Selon la version du parti, Loggidice a été interceptée le 14 juillet alors qu'il était dans un abri dans l'État de Bolívar, frontière avec le Brésil.
Grâce au réseau social X, le PCD a rapporté que l'intervention comprenait une trentaine d'agents cagoulés et armés, qui ont rompu violemment là où le chef restait. L'opération s'est produite sans aucune ordonnance juridique qui justifiait la diligence et, après avoir adopté le loggidice, les acteurs ont refusé de donner des explications sur la nature de la détention ou l'autorité qui l'a ordonné, selon le communiqué.
Le PCD a dénoncé que, à ce jour, aucun parent ou avocat n'a réussi à établir le loggidice, ce qui augmente le souci de son intégrité physique et de son état de santé.
Le leadership PCD a fait une affirmation spécifique: ils ont exigé la «présentation avec la vie» de la loggidice et ont exigé leur immédiate et sans conditions. En outre, ils ont exprimé la peur de l'opacité avec laquelle les autorités traitent l'affaire, avertissant des conséquences encore plus graves pour la sécurité et les droits individuels du leader.
Divers chiffres et organisations ont rejoint la réclamation. De Vente Venezuela, sous la direction de María Corina Machado, le comité des droits de l'homme a accepté de qualifier l'action de disparition. Ils ont souligné que l'arrestation avait eu lieu sous la coordination du Bolivarian National Intelligence Service (SEBIN), dont les fonctionnaires ont mené l'incursion.
La tension a augmenté lorsque Machado a mis en évidence la vulnérabilité médicale de Loggidice, car il transporte une valve crânienne et nécessite une attention spécialisée; Toute situation de violence physique pourrait mettre votre vie en danger grave.

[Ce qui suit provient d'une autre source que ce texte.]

(** When every block of a window signals for a rule change whose vote has started, and it does not
    expire, the change is locked in after the window and active after the next. *)
Theorem signalling_activates a e n t : U n -> window_end e -> window_end n ->
  RelativeAncestor w n = Some e -> RelativeAncestor w e = Some a -> state_after a = Ok ThresholdStarted ->
  (forall x, x ∈ path e -> Height a < Height x -> Condition checker x = Ok true) ->
  RuleChangeActivationThreshold checker <= w -> median e = Ok t -> t < EndTime checker ->
  state_after e = Ok ThresholdLockedIn /\ state_after n = Ok ThresholdActive.
Proof.
  intros Hn He Hen Ene Eea Hsa Hall Hth Et Hlt. pose proof (previous_on_path n e Hn Ene Hen) as Hin. assert (HUe : U e) by (by eapply U_path).
  pose proof (previous_on_path e a HUe Eea He) as Hina. destruct (previous_window e HUe He) as [Hwe Hp]. rewrite Eea in Hp. destruct Hp as (HUa & Hea & Ha).
  assert (Hse : state_after e = Ok ThresholdLockedIn).
  { destruct (state_after_unfold e HUe He) as (t' & Et' & Eu). assert (t' = t) as -> by congruence.
    destruct (state_after_unfold a HUa Hea) as (ta & Eta & Eua). pose proof (median_mono e a HUe Hina ta t Eta Et).
    destruct (Z.ltb_spec ta (BeginTime checker)); [congruence|]. rewrite (proj2 (Z.ltb_ge t _)) in Eu by lia.
    rewrite Eu, Eea. cbn [optional_state]. rewrite Hsa. cbn [mbind outcome_bind]. unfold Threshold.next_state. rewrite Et. cbn [mbind outcome_bind].
    rewrite (proj2 (Z.leb_gt _ t)) by lia. pose proof (tree_linked U HU e HUe) as [Hle Hse].
    rewrite count_all; [|done|lia|lia|lia|intros x Hx Hxh; apply Hall; [done|lia]]. cbn [mbind outcome_bind].
    rewrite (proj2 (Z.leb_le _ _)) by lia. done. }
  split; [done|]. destruct (state_after_ok n Hn Hen) as (s & Hs & _). pose proof (threshold_steps n e _ s Hn Hen Ene Hse Hs) as Hst.
  rewrite Hs. f_equal. inversion Hst; subst; [done|intuition congruence|done].
Qed.
End facts.

(** The array of deployments has two entries, both of which are answered before it is read; the
    first identifier after them passes the check of the bounds and the read panics. *)
Theorem next_deployment_panics isBeacon deployments threshold window prevNode caches id : len deployments = DefinedDeployments -> 0 <= id ->
  deploymentState isBeacon deployments threshold window prevNode id caches =
    (caches, if id <=? DeploymentSegwit then Ok ThresholdActive
             else if id =? DefinedDeployments then Panic
             else Err (errorString "deployment ID does not exist")).
Proof.
  intros Hl Hid. unfold deploymentState. rewrite Hl. destruct (Z.leb_spec id DeploymentSegwit) as [Hle|Hgt]; unfold DeploymentSegwit, DeploymentCSV, DefinedDeployments in *.
  - assert (id = 0 \/ id = 1) as [->| ->] by lia; done.
  - rewrite (proj2 (Z.eqb_neq id 0)), (proj2 (Z.eqb_neq id 1)) by lia. cbn [orb]. destruct (Z.eqb_spec id 2) as [->|Hne].
    + cbn [Z.ltb Z.compare Pos.compare Pos.compare_cont]. rewrite lookup_ge_None_2; [done|]. unfold len in Hl. lia.
    + by rewrite (proj2 (Z.ltb_lt 2 id)) by lia.
Qed.

(** * Concrete chains *)

Lemma path_tree checker tip : sized tip -> NoDup (map GetHash (path tip)) -> (forall n, exists b, Condition checker n = Ok b) ->
  block_tree checker (fun n => n ∈ path tip).
Proof.
  intros [Hl Hs] Hd Hc. assert (Hat : forall n, n ∈ path tip -> linked n /\ Height n <= Height tip /\ forall x, x ∈ path n -> x ∈ path tip).
  { intros n Hn. apply list_elem_of_lookup in Hn as [i Hi]. destruct (path_heights _ _ _ Hl Hi) as (Hz & Hln & Hp). split_and!; [done| |].
    - pose proof (lookup_lt_Some _ _ _ Hi). pose proof (path_length _ Hl). lia.
    - intros x. rewrite Hp. intros Hx. apply elem_of_take in Hx as (j & Hj & _). by eapply list_elem_of_lookup_2. }
  split.
  - intros n p Hn Hp. apply (Hat n Hn). destruct n as [i|i q]; [done|]. injection Hp as ->. cbn [path]. apply elem_of_app. left. apply self_in_path.
  - intros n Hn. destruct (Hat n Hn) as (Hln & Hle & _). split; [done|lia].
  - intros a b Ha Hb Hh. apply list_elem_of_lookup in Ha as [i Hi], Hb as [j Hj].
    assert (Ei : map GetHash (path tip) !! i = Some (GetHash a)) by (rewrite list_lookup_fmap, Hi; done).
    assert (Ej : map GetHash (path tip) !! j = Some (GetHash b)) by (rewrite list_lookup_fmap, Hj; done).
    rewrite Hh in Ei. pose proof (NoDup_lookup _ _ _ _ Hd Ei Ej). congruence.
  - intros n _. apply Hc.
Qed.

L'arrêt du loggidice se produit au milieu d'une escalade des conflits politiques après les élections présidentielles du 28 juillet 2024. Pendant le processus, le Conseil électoral national (CNE), contrôlé par des chiffres liés au parti au pouvoir, a proclamé la réélection de Nicolás Maduro, tandis que les plaintes des irrégularités et de la fraude électorale présumée se sont multipliées.
La plate-forme démocratique unitaire (PU), Coalition de plusieurs partis d'opposition, a rejeté les résultats et défendu le triomphe d'Edmundo González Urrutia, selon leurs propres dénombrements et témoignages. Malgré les manifestations et le rejet des citoyens, le CNE a offert le résultat sans validation internationale.
Le suivi des organisations de droits de l'homme tels que Criminal Forum, fournit et accès à la justice a permis de quantifier l'impact de ces faits. Selon le Forum criminel, jusqu'à fin juin 2025, le nombre de personnes détenues comme des «prisonniers politiques» s'élevait à 940: 844 hommes, 96 femmes, quatre adolescents et 85 étrangers, des chiffres qui ont connu une augmentation après les élections de juillet 2024.
Sur ce total, 771 sont des civils et 169 militaires, selon le dernier rapport disponible. Les plaintes les plus fréquentes comprennent des raids sans ordonnance du tribunal, un manque de communication prolongé, des transactions cruelles, une torture physique et psychologique et l'ouverture de processus sans garanties minimales.